= What needs to be done =
Scan the entries for the word "right" and return every line that has it.

____________

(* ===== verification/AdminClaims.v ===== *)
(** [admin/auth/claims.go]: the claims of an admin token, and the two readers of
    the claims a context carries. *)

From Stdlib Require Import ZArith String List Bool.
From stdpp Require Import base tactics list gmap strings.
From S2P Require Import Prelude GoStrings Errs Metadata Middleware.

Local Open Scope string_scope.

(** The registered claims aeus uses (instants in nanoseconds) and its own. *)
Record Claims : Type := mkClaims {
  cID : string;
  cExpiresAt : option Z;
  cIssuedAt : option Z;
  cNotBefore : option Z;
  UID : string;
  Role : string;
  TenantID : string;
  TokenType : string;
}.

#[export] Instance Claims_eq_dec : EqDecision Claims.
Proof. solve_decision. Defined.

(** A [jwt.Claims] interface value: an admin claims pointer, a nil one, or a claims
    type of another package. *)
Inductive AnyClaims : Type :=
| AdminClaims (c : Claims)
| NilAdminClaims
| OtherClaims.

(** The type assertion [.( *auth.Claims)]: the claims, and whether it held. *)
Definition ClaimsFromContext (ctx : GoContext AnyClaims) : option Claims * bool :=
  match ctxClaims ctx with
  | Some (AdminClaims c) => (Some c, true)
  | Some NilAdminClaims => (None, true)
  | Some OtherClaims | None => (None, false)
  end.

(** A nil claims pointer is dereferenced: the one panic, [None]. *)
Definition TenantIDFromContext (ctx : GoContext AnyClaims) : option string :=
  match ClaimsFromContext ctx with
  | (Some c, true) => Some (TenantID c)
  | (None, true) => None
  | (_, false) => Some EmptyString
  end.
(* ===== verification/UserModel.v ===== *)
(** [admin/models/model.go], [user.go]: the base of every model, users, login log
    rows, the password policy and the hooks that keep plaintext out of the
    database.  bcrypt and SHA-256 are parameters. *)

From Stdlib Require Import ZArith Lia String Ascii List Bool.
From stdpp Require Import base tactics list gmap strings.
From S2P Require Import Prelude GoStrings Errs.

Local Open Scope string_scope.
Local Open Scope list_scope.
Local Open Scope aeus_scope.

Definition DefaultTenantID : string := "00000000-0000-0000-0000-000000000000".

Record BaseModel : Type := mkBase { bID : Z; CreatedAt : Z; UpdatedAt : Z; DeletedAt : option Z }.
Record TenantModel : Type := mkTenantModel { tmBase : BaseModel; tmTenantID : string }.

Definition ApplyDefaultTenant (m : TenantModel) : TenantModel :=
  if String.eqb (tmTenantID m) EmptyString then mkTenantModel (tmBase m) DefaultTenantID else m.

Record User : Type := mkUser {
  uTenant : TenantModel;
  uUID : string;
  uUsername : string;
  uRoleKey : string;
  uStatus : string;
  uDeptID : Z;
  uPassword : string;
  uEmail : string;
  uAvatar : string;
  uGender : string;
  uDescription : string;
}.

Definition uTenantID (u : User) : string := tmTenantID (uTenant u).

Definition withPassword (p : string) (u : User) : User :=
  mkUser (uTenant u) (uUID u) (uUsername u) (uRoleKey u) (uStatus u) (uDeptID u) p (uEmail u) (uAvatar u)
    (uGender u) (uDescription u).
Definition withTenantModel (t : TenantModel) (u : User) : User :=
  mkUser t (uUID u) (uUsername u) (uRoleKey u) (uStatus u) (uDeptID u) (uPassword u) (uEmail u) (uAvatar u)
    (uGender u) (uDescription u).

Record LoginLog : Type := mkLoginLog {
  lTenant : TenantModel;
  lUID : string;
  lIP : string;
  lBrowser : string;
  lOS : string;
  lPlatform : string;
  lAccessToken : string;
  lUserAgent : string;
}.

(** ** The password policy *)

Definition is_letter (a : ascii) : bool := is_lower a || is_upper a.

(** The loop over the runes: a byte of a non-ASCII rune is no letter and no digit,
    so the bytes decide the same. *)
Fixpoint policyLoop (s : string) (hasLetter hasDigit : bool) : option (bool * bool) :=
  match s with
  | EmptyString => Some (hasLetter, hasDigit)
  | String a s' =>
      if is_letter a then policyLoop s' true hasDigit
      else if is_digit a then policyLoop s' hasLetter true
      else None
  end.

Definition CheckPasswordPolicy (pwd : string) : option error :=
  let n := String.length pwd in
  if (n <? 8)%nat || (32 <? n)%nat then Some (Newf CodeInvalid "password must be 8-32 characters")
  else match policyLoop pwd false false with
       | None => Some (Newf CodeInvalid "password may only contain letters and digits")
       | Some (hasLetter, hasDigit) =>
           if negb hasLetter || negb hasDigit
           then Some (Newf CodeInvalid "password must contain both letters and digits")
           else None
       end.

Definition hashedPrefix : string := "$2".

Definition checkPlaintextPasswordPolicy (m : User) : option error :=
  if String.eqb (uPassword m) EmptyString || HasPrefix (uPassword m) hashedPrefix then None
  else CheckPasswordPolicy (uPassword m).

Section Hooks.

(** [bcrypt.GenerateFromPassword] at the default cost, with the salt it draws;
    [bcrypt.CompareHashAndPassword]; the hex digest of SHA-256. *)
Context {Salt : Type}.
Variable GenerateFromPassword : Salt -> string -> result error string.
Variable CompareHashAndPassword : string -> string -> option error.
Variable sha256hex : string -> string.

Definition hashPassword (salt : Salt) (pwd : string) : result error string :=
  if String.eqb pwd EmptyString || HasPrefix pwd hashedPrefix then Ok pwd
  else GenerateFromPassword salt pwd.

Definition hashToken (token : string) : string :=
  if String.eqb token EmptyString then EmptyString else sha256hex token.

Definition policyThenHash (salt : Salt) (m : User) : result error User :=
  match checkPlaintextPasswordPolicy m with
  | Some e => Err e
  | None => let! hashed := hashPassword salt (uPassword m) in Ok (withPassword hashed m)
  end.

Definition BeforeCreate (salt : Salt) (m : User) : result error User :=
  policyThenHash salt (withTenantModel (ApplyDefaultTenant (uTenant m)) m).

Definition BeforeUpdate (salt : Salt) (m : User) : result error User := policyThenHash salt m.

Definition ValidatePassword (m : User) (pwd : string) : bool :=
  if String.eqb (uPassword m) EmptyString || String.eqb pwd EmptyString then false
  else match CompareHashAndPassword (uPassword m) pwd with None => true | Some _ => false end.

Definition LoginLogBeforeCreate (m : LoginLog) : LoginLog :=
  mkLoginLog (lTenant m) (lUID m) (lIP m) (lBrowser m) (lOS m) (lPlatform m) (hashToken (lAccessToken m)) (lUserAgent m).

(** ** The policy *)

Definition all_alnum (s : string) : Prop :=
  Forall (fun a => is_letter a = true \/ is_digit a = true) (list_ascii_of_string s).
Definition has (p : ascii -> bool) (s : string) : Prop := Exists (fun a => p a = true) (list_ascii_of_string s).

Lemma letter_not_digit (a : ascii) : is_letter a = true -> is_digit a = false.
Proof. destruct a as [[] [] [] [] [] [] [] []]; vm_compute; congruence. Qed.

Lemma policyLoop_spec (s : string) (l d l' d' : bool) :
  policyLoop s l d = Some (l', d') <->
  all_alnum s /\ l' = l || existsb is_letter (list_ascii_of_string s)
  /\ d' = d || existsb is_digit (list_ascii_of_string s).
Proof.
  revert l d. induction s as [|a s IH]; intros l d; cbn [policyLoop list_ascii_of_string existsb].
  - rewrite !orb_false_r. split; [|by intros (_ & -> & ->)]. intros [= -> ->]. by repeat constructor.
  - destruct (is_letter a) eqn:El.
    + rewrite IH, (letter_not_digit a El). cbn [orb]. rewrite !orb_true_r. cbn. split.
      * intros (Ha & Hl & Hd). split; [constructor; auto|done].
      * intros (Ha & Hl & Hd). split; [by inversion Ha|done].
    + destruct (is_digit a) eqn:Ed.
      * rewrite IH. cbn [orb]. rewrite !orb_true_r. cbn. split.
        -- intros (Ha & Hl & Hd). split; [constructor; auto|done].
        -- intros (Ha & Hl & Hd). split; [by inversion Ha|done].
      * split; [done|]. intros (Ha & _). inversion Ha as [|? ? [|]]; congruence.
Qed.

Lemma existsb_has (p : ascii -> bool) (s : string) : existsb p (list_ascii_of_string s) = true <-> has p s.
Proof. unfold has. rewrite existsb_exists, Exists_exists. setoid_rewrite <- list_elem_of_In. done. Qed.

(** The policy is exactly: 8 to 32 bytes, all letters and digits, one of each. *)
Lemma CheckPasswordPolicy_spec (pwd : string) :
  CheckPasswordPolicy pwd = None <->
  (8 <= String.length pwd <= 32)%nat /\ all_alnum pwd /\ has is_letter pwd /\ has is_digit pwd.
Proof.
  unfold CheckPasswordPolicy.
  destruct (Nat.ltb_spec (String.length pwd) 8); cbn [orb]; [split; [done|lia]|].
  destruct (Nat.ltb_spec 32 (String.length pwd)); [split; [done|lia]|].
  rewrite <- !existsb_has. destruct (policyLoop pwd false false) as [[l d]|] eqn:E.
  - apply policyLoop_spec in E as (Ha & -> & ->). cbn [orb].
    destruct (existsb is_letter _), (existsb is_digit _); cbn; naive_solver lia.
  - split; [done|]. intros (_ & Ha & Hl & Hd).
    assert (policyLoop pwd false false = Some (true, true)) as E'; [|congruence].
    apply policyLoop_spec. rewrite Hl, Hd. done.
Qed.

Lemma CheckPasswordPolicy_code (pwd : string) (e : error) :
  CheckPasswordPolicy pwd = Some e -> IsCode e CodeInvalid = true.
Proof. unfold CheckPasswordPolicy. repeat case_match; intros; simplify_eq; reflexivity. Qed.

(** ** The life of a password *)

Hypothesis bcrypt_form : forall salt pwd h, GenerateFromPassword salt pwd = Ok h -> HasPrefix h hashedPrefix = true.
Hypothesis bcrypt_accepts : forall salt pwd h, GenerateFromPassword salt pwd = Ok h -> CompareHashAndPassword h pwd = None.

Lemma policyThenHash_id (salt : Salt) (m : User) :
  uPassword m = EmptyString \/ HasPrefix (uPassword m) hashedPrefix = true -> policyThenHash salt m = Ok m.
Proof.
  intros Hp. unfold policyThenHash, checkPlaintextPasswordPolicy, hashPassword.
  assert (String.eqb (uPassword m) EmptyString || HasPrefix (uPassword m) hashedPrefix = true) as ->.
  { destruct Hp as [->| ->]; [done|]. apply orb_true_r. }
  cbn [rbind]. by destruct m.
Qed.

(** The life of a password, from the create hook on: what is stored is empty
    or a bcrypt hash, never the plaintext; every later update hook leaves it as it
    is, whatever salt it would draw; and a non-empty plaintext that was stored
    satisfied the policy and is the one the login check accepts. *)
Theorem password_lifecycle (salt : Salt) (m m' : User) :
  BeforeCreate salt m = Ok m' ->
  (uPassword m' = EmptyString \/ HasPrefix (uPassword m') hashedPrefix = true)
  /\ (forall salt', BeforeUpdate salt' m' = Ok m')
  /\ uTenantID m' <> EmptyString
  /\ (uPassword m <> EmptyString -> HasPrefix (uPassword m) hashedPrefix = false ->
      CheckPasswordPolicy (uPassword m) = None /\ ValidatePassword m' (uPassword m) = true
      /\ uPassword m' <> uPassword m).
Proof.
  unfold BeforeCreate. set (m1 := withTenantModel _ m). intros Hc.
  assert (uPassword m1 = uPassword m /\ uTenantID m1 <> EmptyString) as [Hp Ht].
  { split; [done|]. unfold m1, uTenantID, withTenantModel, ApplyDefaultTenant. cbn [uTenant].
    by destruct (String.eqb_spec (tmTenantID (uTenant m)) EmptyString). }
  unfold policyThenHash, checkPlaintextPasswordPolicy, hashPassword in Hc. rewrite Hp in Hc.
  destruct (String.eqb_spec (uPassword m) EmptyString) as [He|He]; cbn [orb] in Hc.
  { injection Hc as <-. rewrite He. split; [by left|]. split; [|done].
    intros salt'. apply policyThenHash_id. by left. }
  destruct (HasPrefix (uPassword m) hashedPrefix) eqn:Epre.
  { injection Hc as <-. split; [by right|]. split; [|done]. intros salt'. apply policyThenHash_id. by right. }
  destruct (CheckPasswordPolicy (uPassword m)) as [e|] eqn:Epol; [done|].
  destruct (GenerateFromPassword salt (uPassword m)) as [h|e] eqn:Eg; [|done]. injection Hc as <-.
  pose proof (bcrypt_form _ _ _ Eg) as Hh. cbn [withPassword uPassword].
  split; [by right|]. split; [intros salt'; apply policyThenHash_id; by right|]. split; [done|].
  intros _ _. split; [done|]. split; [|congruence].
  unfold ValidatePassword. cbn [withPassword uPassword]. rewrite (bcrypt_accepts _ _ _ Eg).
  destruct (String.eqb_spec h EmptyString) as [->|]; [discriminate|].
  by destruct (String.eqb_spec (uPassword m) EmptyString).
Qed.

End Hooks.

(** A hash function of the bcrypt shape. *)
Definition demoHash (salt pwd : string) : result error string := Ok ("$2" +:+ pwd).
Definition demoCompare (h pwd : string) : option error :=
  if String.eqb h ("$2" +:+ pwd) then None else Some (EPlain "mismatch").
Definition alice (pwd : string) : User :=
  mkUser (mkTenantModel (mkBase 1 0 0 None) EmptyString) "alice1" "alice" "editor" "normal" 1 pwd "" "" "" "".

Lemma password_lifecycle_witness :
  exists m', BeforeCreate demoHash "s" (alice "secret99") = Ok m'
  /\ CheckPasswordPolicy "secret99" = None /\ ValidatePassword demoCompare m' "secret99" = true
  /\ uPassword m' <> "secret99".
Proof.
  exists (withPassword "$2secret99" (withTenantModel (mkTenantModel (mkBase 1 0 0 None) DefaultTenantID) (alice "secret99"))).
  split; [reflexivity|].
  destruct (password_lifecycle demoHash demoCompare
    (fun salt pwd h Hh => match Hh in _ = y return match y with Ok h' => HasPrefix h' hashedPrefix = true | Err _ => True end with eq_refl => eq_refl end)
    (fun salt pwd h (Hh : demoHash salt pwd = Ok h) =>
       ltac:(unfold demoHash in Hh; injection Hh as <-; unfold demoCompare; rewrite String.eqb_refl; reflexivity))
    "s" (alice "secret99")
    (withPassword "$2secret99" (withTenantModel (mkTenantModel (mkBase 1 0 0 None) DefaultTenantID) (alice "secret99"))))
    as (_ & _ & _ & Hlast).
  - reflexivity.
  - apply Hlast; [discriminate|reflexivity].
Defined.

____________

= Response to the exercise =
  { injection Hc as <-. split; [by right|]. split; [|done]. intros salt'. apply policyThenHash_id. by right. }
  split; [by right|]. split; [intros salt'; apply policyThenHash_id; by right|]. split; [done|].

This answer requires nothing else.